[Entries shown]

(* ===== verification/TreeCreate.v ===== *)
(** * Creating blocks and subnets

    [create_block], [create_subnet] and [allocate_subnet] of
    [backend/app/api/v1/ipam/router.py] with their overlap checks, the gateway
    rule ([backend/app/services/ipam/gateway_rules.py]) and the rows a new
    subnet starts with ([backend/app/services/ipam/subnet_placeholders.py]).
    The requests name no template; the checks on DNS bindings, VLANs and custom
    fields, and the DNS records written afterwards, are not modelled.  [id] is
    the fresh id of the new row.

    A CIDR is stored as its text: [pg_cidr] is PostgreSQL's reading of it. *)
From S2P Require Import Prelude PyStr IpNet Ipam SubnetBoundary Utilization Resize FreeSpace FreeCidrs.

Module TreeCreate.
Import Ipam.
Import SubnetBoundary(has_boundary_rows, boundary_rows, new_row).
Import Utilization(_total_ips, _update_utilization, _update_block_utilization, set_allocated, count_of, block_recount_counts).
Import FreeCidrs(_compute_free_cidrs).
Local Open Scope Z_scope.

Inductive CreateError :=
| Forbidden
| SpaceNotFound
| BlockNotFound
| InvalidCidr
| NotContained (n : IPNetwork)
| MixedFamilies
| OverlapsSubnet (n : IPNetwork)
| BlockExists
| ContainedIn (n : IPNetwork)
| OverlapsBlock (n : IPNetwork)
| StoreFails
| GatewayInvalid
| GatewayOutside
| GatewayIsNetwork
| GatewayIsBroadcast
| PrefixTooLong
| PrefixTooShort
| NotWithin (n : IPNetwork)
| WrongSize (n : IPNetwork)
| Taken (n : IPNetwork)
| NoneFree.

[/Entries shown]

### Exercise brief:
The line containing "Local Open Scope Z_scope." and all lines after it, through the end of the entries above, are to be returned exactly and alone.

### Result for this task:
Local Open Scope Z_scope.

Inductive CreateError :=
| Forbidden
| SpaceNotFound
| BlockNotFound
| InvalidCidr
| NotContained (n : IPNetwork)
| MixedFamilies
| OverlapsSubnet (n : IPNetwork)
| BlockExists
| ContainedIn (n : IPNetwork)
| OverlapsBlock (n : IPNetwork)
| StoreFails
| GatewayInvalid
| GatewayOutside
| GatewayIsNetwork
| GatewayIsBroadcast
| PrefixTooLong
| PrefixTooShort
| NotWithin (n : IPNetwork)
| WrongSize (n : IPNetwork)
| Taken (n : IPNetwork)
| NoneFree.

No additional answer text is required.